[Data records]
|---|

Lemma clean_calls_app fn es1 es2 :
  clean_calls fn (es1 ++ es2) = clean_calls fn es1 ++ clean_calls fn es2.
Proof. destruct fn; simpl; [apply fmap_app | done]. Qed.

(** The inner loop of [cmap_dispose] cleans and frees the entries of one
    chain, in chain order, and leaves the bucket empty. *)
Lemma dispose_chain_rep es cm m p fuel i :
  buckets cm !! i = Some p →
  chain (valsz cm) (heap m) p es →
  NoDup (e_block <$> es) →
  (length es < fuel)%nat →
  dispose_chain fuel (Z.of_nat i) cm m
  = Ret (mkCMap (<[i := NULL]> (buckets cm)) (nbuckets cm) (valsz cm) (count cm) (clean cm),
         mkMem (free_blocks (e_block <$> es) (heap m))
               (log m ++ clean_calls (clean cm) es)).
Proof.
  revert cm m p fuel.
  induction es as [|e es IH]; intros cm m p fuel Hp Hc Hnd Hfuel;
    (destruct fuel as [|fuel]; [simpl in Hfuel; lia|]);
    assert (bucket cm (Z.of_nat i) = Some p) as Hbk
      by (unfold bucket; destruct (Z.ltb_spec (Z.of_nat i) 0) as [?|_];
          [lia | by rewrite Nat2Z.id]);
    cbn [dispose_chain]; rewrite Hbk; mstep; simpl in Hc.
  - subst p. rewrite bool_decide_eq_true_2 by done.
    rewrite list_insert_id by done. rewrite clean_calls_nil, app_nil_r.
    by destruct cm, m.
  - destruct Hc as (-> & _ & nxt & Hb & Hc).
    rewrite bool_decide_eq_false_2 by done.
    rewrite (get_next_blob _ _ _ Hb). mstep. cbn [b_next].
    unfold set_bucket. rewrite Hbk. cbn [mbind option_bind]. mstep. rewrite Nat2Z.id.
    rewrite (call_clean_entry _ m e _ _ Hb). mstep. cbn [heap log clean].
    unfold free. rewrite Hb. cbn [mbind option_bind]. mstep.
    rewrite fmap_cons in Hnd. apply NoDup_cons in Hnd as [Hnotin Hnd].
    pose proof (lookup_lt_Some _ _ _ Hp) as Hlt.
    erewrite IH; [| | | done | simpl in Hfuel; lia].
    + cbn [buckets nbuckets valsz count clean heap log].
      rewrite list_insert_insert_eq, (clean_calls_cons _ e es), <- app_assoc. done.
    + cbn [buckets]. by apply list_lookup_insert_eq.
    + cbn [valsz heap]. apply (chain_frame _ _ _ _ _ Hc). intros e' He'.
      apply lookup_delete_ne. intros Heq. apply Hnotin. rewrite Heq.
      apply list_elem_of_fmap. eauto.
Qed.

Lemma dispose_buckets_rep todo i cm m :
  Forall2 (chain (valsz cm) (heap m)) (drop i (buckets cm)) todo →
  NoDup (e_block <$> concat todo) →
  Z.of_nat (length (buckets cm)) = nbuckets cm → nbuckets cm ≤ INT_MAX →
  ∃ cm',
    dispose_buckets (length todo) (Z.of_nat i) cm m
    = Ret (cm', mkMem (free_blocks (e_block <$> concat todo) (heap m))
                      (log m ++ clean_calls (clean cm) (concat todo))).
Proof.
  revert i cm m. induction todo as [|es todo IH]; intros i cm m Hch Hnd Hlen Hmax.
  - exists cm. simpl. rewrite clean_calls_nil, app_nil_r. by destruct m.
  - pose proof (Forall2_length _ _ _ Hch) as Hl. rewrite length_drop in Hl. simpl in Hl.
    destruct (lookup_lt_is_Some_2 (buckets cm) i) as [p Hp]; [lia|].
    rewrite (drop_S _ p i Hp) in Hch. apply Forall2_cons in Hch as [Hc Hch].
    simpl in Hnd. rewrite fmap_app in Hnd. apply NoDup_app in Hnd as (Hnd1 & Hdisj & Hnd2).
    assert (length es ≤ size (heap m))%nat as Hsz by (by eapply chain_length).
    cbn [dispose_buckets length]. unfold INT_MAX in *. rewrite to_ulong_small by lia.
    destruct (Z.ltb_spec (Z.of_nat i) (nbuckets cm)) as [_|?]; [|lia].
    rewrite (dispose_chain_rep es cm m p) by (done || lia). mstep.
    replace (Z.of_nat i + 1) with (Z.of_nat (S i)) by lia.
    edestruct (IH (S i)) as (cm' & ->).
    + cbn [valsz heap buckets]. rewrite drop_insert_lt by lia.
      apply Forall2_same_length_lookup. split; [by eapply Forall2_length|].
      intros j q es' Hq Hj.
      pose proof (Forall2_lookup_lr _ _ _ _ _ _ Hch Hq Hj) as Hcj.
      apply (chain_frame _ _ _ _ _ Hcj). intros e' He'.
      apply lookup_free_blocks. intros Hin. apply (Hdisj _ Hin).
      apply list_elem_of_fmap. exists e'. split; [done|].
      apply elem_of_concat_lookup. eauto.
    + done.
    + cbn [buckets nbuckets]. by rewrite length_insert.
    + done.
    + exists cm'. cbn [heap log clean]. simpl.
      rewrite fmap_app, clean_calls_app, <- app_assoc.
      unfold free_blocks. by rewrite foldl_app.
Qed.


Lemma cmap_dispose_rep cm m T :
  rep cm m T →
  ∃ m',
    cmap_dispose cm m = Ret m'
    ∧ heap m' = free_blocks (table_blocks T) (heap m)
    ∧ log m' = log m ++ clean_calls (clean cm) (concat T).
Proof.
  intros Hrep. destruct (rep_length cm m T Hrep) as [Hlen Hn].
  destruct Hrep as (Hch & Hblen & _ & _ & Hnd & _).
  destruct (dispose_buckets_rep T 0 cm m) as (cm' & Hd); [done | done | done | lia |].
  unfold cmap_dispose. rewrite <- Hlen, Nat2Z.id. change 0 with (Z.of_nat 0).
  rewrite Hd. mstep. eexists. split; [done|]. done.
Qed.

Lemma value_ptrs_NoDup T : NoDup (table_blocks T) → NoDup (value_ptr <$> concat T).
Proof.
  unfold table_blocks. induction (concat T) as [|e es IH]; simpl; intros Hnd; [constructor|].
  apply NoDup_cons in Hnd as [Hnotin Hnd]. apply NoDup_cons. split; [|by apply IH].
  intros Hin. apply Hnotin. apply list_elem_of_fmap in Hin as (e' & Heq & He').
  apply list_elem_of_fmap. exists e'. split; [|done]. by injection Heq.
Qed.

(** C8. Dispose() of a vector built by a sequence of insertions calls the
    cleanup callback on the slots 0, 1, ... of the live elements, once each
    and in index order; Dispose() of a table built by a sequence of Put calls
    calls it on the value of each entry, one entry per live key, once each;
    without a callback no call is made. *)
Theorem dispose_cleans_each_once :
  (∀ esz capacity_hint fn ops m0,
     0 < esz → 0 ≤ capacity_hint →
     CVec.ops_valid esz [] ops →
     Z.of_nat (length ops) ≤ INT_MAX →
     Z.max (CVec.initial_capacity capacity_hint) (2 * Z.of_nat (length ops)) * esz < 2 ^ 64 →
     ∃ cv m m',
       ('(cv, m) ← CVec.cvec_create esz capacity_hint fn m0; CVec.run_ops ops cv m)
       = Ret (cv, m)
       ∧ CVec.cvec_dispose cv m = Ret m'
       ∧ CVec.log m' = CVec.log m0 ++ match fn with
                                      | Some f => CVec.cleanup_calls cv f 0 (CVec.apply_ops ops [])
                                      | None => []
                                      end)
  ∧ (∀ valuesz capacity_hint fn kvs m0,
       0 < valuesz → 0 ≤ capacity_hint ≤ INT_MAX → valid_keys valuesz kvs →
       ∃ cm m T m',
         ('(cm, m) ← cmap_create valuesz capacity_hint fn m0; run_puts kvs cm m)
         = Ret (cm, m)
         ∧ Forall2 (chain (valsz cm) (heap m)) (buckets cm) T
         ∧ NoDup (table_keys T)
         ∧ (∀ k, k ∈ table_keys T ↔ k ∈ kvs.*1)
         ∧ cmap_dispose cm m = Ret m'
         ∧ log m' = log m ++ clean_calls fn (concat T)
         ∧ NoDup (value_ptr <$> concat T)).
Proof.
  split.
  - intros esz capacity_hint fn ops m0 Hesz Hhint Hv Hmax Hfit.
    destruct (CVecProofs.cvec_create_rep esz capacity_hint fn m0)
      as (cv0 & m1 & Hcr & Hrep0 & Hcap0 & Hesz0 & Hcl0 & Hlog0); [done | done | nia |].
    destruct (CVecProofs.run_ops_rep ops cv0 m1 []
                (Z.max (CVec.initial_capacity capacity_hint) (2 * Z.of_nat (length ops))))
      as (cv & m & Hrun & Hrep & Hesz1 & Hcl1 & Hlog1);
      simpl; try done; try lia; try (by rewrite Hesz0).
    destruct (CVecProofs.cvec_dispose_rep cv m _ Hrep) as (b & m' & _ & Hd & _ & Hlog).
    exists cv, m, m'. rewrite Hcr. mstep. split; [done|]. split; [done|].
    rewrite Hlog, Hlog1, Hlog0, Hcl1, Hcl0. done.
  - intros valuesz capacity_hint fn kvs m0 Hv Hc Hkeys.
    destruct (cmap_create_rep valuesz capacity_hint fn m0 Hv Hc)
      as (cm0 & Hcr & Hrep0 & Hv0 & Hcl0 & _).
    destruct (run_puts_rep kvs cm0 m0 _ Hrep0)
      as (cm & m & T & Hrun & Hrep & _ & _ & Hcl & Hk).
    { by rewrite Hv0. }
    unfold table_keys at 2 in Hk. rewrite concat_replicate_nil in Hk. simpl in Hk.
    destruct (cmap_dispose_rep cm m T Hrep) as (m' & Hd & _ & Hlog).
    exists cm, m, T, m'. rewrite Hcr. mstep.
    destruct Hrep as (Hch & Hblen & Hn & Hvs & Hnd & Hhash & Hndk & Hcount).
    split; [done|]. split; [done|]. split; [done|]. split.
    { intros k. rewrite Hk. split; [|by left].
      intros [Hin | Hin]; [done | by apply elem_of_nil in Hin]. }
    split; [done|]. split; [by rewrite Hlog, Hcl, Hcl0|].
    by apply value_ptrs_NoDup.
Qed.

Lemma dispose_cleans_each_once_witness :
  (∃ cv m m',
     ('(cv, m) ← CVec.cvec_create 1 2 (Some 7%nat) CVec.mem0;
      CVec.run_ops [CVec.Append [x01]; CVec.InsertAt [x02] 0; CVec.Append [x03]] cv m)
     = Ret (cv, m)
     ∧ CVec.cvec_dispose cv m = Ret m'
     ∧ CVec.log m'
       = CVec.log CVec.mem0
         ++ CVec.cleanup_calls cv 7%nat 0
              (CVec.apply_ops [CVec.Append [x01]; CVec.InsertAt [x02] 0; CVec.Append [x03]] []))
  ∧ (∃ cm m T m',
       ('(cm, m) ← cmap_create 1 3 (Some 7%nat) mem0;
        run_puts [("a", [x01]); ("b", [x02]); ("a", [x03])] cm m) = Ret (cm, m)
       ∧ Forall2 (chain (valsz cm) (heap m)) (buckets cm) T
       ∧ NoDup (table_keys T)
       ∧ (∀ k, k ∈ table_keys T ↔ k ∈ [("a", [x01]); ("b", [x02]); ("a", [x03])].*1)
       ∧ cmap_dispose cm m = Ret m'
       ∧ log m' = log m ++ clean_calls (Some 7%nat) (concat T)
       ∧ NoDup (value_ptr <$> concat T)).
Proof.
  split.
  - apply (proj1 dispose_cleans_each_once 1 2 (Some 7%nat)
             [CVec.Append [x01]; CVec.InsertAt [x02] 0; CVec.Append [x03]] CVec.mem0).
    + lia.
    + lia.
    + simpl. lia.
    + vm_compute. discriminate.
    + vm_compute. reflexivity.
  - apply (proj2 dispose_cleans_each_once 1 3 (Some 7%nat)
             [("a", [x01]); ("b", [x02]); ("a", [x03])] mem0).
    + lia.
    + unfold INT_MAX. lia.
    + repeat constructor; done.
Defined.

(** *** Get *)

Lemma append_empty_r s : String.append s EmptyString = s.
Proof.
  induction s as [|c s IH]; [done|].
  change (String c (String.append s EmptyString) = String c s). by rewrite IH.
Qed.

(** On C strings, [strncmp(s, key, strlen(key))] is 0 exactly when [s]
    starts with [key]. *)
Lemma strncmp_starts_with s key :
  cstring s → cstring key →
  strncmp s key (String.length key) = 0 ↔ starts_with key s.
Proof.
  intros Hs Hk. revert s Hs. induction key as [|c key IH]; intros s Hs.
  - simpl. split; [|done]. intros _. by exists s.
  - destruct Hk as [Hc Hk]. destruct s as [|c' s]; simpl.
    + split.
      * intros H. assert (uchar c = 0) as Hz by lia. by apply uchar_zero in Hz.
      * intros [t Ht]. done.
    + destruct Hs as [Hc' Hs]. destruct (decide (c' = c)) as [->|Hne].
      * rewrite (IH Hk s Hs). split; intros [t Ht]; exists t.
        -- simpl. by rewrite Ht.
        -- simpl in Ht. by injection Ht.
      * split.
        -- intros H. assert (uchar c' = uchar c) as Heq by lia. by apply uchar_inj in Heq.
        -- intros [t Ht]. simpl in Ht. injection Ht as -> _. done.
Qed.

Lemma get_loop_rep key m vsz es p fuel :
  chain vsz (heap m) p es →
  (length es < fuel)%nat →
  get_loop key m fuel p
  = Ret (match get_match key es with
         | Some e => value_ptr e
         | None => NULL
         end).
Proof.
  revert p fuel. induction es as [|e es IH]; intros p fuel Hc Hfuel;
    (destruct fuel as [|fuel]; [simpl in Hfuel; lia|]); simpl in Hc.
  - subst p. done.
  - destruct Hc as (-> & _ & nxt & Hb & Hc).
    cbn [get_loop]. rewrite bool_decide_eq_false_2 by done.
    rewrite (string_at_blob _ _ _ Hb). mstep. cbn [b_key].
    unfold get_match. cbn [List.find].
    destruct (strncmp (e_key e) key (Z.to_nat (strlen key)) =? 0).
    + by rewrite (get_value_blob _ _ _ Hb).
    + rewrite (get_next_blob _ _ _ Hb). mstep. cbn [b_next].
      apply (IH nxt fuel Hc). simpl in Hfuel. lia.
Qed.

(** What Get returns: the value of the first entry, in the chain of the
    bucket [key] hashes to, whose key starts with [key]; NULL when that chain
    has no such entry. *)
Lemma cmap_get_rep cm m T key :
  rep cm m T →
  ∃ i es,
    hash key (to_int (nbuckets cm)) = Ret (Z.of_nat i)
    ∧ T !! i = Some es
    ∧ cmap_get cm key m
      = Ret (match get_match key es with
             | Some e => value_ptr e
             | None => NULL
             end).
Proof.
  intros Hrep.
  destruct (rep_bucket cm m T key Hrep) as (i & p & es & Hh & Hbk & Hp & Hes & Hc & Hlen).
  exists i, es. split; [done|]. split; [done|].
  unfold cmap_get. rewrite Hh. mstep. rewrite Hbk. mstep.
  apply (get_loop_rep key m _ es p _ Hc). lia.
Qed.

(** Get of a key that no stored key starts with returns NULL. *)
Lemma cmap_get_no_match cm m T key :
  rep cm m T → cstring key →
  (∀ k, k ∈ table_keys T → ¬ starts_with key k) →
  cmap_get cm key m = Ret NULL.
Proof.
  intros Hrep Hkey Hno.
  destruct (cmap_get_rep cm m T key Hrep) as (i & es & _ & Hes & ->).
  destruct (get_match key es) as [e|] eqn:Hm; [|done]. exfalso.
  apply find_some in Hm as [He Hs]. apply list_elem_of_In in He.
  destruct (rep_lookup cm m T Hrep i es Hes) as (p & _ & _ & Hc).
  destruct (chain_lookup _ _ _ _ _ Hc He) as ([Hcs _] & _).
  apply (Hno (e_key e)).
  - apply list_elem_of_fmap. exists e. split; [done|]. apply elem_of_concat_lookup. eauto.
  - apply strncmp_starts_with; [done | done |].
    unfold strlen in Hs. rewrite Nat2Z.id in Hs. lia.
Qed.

|---|

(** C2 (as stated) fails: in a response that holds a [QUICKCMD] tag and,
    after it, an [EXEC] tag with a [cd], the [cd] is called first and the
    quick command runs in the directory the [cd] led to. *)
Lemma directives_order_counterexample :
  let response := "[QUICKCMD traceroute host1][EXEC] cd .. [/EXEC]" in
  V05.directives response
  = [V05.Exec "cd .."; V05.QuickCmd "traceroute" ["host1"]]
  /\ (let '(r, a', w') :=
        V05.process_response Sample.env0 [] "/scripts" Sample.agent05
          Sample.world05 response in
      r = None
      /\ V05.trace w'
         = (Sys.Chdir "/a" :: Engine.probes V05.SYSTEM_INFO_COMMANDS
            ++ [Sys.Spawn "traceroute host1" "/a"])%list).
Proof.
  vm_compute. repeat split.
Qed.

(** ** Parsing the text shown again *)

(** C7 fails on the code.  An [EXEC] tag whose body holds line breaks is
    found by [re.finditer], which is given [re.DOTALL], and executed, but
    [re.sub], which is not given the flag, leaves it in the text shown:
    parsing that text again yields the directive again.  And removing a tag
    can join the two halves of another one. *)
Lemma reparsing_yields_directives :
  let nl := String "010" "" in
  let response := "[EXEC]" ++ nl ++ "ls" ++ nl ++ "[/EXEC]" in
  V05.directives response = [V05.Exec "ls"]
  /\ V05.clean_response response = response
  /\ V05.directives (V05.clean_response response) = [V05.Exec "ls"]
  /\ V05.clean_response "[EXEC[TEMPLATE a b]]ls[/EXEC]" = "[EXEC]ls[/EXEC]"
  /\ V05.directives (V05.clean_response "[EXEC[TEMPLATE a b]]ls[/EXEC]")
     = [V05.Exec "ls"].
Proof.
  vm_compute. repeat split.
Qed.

|---|

§ What you are asked to do:
Set down precisely the lines above between the line holding "clean_calls fn (es1" and the line holding "Ret (mkCMap (<[i", inclusive, and nothing beyond them.

§ Output below:
  clean_calls fn (es1 ++ es2) = clean_calls fn es1 ++ clean_calls fn es2.
Proof. destruct fn; simpl; [apply fmap_app | done]. Qed.

(** The inner loop of [cmap_dispose] cleans and frees the entries of one
    chain, in chain order, and leaves the bucket empty. *)
Lemma dispose_chain_rep es cm m p fuel i :
  buckets cm !! i = Some p →
  chain (valsz cm) (heap m) p es →
  NoDup (e_block <$> es) →
  (length es < fuel)%nat →
  dispose_chain fuel (Z.of_nat i) cm m
  = Ret (mkCMap (<[i := NULL]> (buckets cm)) (nbuckets cm) (valsz cm) (count cm) (clean cm),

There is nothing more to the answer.